(Records for the exercise Opens)

Definition CheckWriteAckFinality_Process (destinationFinalityOffset : option Z)
    (transfer : IBCV2Transfer) : M W IBCV2Transfer :=
  let* destinationChainClient :=
    wrap "getting source bridge client for chain" (GetClient (GetDestinationChainID transfer)) in
  let '(writeAckTxHash, ok) := GetWriteAckTxHash transfer in
  if negb ok then fail (ENew "write ack tx hash not finalized, violates should process") else
  let* finalized :=
    wrap "checking if tx is finalized on chain"
      (call (IsTxFinalized destinationChainClient writeAckTxHash destinationFinalityOffset)) in
  if negb finalized then fail (ESentinel ErrWriteAckNotFinalized) else
  let '(_, writeAckTxFinalizedTimeSet) := GetWriteAckTxFinalizedTime transfer in
  if negb writeAckTxFinalizedTimeSet then
    let* finalizedTime := Now in
    wrap "updating write ack tx finalized time"
      (sql (db.UpdateTransferWriteAckTxFinalizedTime (Some finalizedTime) zero_key)) ;;
    ret (transfer <| WriteAckTxFinalizedTime := Some finalizedTime |>)
  else ret transfer.

Definition CheckWriteAckFinality_Cancel (transfer : IBCV2Transfer) (err : error) : M W unit :=
  if errors_Is err ErrWriteAckNotFinalized then
    let '(writeAckTxTime, _) := GetWriteAckTxTime transfer in
    let* since := Since writeAckTxTime in
    if bool_decide (since > 30 * Minute)
    then logf LWarn "write ack transaction not finalized on destination chain after 30 mins, is the node lagging behind?"
    else ret tt
  else logf LError "error checking finality of write ack tx".

Definition CheckWriteAckFinality_ShouldProcess (shouldRelaySuccessAcks shouldRelayErrorAcks : bool)
    (transfer : IBCV2Transfer) : M W bool :=
  let '(_, hasWriteAckTxHash) := GetWriteAckTxHash transfer in
  if negb hasWriteAckTxHash then ret false else
  let '(writeAckStatus, hasWriteAckStatus) := GetWriteAckStatus transfer in
  if negb hasWriteAckStatus then ret false else
  ret ((isErrorAck writeAckStatus && shouldRelayErrorAcks)
       || (isSuccessAck writeAckStatus && shouldRelaySuccessAcks)).
Lemma chan_step_sim ch ch' r :
  nets_ok ch -> refines ch r -> chan_step extra ch ch' -> exists r', rtc step r r' /\ refines ch' r'.
Proof.
  intros [Hn Hp] [Hsys Hsn Hnets] Hs. destruct r as [sy m sn0]. cbn in *.
  destruct Hs as [s s' nets sn pushing Hw Hpe | s s' nets rows Hq
    | s s' nets nets' row sn pushing Hrun
    | ? ? [s s' nets sn pushing c n n' Hc Hns | s nets sn c i n Hc Hlt]]; cbn in *; subst.
  - exists (mkRelayer s' m sn). split; [|done]. by apply rtc_once, step_env.
  - exists (mkRelayer s' m rows). split; [|done]. by apply rtc_once, step_snapshot.
  - apply (net_submitUnfinished_sim _ m) in Hrun as (m' & Hrun & Hm'); [|done].
    exists (mkRelayer s' m' sn). split; [|done]. by apply rtc_once, step_submit.
  - pose proof (Hnets c) as Hrel. rewrite Hc in Hrel. inversion Hrel as [? d Hr Hx Hd|]; subst.
    destruct (net_step_sim (pending pushing c) m sn c d (locks pushing c) s n s' n') as (d' & Hst & Hr');
      [done | by apply Hn | done | done|].
    exists (mkRelayer s' (<[c := d']> m) sn). split; [done|]. split; [done..|]. intros c'. cbn.
    destruct (decide (c = c')) as [<-|N]; [rewrite !lookup_insert_eq; by constructor|].
    rewrite !lookup_insert_ne by done. apply Hnets.
  - exists (mkRelayer s m sn). split; [done|]. split; [done..|]. intros c'. cbn.
    specialize (Hnets c'). cbn in Hnets. destruct (decide (c = c')) as [<-|N].
    + rewrite lookup_insert_eq. rewrite Hc in Hnets. inversion Hnets as [? d (Ho & Hk & Hf) Hx Hd|]; subst.
      constructor. split; [done|]. split; [done|]. rewrite Hf. unfold net_flights. cbn.
      rewrite !at_place_app. cbn. solve_Permutation.
    + by rewrite lookup_insert_ne.
Qed.

Lemma reachable_rtc r r' : reachable (W:=W) r -> rtc step r r' -> reachable r'.
Proof. intros Hr Hs. induction Hs as [|r r1 r2 H1 _ IH]; [done|]. apply IH. by eapply reach_step. Qed.

Lemma chan_reachable_refines ch :
  cfg_positive -> chan_reachable extra ch -> nets_ok ch /\ exists r, reachable r /\ refines ch r.
Proof.
  intros Hcfg. induction 1 as [[s nets sn pushing] (Hw & Hn & Hs & Hp)|ch ch' _ [Hok (r & Hr & Href)] Hstep].
  - cbn in *. subst. split; [split; [intros c n; cbn; by rewrite lookup_empty | done]|].
    exists (mkRelayer s ∅ []). split; [by apply reach_init|]. split; [done..|].
    intros c. cbn. rewrite !lookup_empty. constructor.
  - split; [by eapply nets_ok_step|]. destruct (chan_step_sim ch ch' r Hok Href Hstep) as (r' & Hrs & Hr').
    exists r'. split; [by eapply reachable_rtc | done].
Qed.

(** C3: the goroutines and channels of the pipelines implement the transition system of
    the file System.  Every reachable state of the goroutines stands for a reachable
    state there, with the same database, the same rows to submit, and pipelines with
    the same options, the same keys and the same transfers in flight at the same
    stages; and every move of a goroutine, from any such pair, is matched by a sequence
    of steps there. *)
Theorem channels_refine ch :
  cfg_positive -> chan_reachable extra ch ->
  (exists r, reachable r /\ refines ch r) /\
  forall r ch', refines ch r -> chan_step extra ch ch' -> exists r', rtc step r r' /\ refines ch' r'.
Proof.
  intros Hcfg Hr. destruct (chan_reachable_refines ch Hcfg Hr) as [Hok Hex]. split; [done|].
  intros r ch' Href Hs. by eapply chan_step_sim.
Qed.

End Refinement.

(Records for the exercise Closes)

**Exercise instructions**
The records above should be restated word for word, please.

**Problem solution**
Definition CheckWriteAckFinality_Process (destinationFinalityOffset : option Z)
    (transfer : IBCV2Transfer) : M W IBCV2Transfer :=
  let* destinationChainClient :=
    wrap "getting source bridge client for chain" (GetClient (GetDestinationChainID transfer)) in
  let '(writeAckTxHash, ok) := GetWriteAckTxHash transfer in
  if negb ok then fail (ENew "write ack tx hash not finalized, violates should process") else
  let* finalized :=
    wrap "checking if tx is finalized on chain"
      (call (IsTxFinalized destinationChainClient writeAckTxHash destinationFinalityOffset)) in
  if negb finalized then fail (ESentinel ErrWriteAckNotFinalized) else
  let '(_, writeAckTxFinalizedTimeSet) := GetWriteAckTxFinalizedTime transfer in
  if negb writeAckTxFinalizedTimeSet then
    let* finalizedTime := Now in
    wrap "updating write ack tx finalized time"
      (sql (db.UpdateTransferWriteAckTxFinalizedTime (Some finalizedTime) zero_key)) ;;
    ret (transfer <| WriteAckTxFinalizedTime := Some finalizedTime |>)
  else ret transfer.

Definition CheckWriteAckFinality_Cancel (transfer : IBCV2Transfer) (err : error) : M W unit :=
  if errors_Is err ErrWriteAckNotFinalized then
    let '(writeAckTxTime, _) := GetWriteAckTxTime transfer in
    let* since := Since writeAckTxTime in
    if bool_decide (since > 30 * Minute)
    then logf LWarn "write ack transaction not finalized on destination chain after 30 mins, is the node lagging behind?"
    else ret tt
  else logf LError "error checking finality of write ack tx".

Definition CheckWriteAckFinality_ShouldProcess (shouldRelaySuccessAcks shouldRelayErrorAcks : bool)
    (transfer : IBCV2Transfer) : M W bool :=
  let '(_, hasWriteAckTxHash) := GetWriteAckTxHash transfer in
  if negb hasWriteAckTxHash then ret false else
  let '(writeAckStatus, hasWriteAckStatus) := GetWriteAckStatus transfer in
  if negb hasWriteAckStatus then ret false else
  ret ((isErrorAck writeAckStatus && shouldRelayErrorAcks)
       || (isSuccessAck writeAckStatus && shouldRelaySuccessAcks)).
Lemma chan_step_sim ch ch' r :
  nets_ok ch -> refines ch r -> chan_step extra ch ch' -> exists r', rtc step r r' /\ refines ch' r'.
Proof.
  intros [Hn Hp] [Hsys Hsn Hnets] Hs. destruct r as [sy m sn0]. cbn in *.
  destruct Hs as [s s' nets sn pushing Hw Hpe | s s' nets rows Hq
    | s s' nets nets' row sn pushing Hrun
    | ? ? [s s' nets sn pushing c n n' Hc Hns | s nets sn c i n Hc Hlt]]; cbn in *; subst.
  - exists (mkRelayer s' m sn). split; [|done]. by apply rtc_once, step_env.
  - exists (mkRelayer s' m rows). split; [|done]. by apply rtc_once, step_snapshot.
  - apply (net_submitUnfinished_sim _ m) in Hrun as (m' & Hrun & Hm'); [|done].
    exists (mkRelayer s' m' sn). split; [|done]. by apply rtc_once, step_submit.
  - pose proof (Hnets c) as Hrel. rewrite Hc in Hrel. inversion Hrel as [? d Hr Hx Hd|]; subst.
    destruct (net_step_sim (pending pushing c) m sn c d (locks pushing c) s n s' n') as (d' & Hst & Hr');
      [done | by apply Hn | done | done|].
    exists (mkRelayer s' (<[c := d']> m) sn). split; [done|]. split; [done..|]. intros c'. cbn.
    destruct (decide (c = c')) as [<-|N]; [rewrite !lookup_insert_eq; by constructor|].
    rewrite !lookup_insert_ne by done. apply Hnets.
  - exists (mkRelayer s m sn). split; [done|]. split; [done..|]. intros c'. cbn.
    specialize (Hnets c'). cbn in Hnets. destruct (decide (c = c')) as [<-|N].
    + rewrite lookup_insert_eq. rewrite Hc in Hnets. inversion Hnets as [? d (Ho & Hk & Hf) Hx Hd|]; subst.
      constructor. split; [done|]. split; [done|]. rewrite Hf. unfold net_flights. cbn.
      rewrite !at_place_app. cbn. solve_Permutation.
    + by rewrite lookup_insert_ne.
Qed.

Lemma reachable_rtc r r' : reachable (W:=W) r -> rtc step r r' -> reachable r'.
Proof. intros Hr Hs. induction Hs as [|r r1 r2 H1 _ IH]; [done|]. apply IH. by eapply reach_step. Qed.

Lemma chan_reachable_refines ch :
  cfg_positive -> chan_reachable extra ch -> nets_ok ch /\ exists r, reachable r /\ refines ch r.
Proof.
  intros Hcfg. induction 1 as [[s nets sn pushing] (Hw & Hn & Hs & Hp)|ch ch' _ [Hok (r & Hr & Href)] Hstep].
  - cbn in *. subst. split; [split; [intros c n; cbn; by rewrite lookup_empty | done]|].
    exists (mkRelayer s ∅ []). split; [by apply reach_init|]. split; [done..|].
    intros c. cbn. rewrite !lookup_empty. constructor.
  - split; [by eapply nets_ok_step|]. destruct (chan_step_sim ch ch' r Hok Href Hstep) as (r' & Hrs & Hr').
    exists r'. split; [by eapply reachable_rtc | done].
Qed.

(** C3: the goroutines and channels of the pipelines implement the transition system of
    the file System.  Every reachable state of the goroutines stands for a reachable
    state there, with the same database, the same rows to submit, and pipelines with
    the same options, the same keys and the same transfers in flight at the same
    stages; and every move of a goroutine, from any such pair, is matched by a sequence
    of steps there. *)
Theorem channels_refine ch :
  cfg_positive -> chan_reachable extra ch ->
  (exists r, reachable r /\ refines ch r) /\
  forall r ch', refines ch r -> chan_step extra ch ch' -> exists r', rtc step r r' /\ refines ch' r'.
Proof.
  intros Hcfg Hr. destruct (chan_reachable_refines ch Hcfg Hr) as [Hok Hex]. split; [done|].
  intros r ch' Href Hs. by eapply chan_step_sim.
Qed.

End Refinement.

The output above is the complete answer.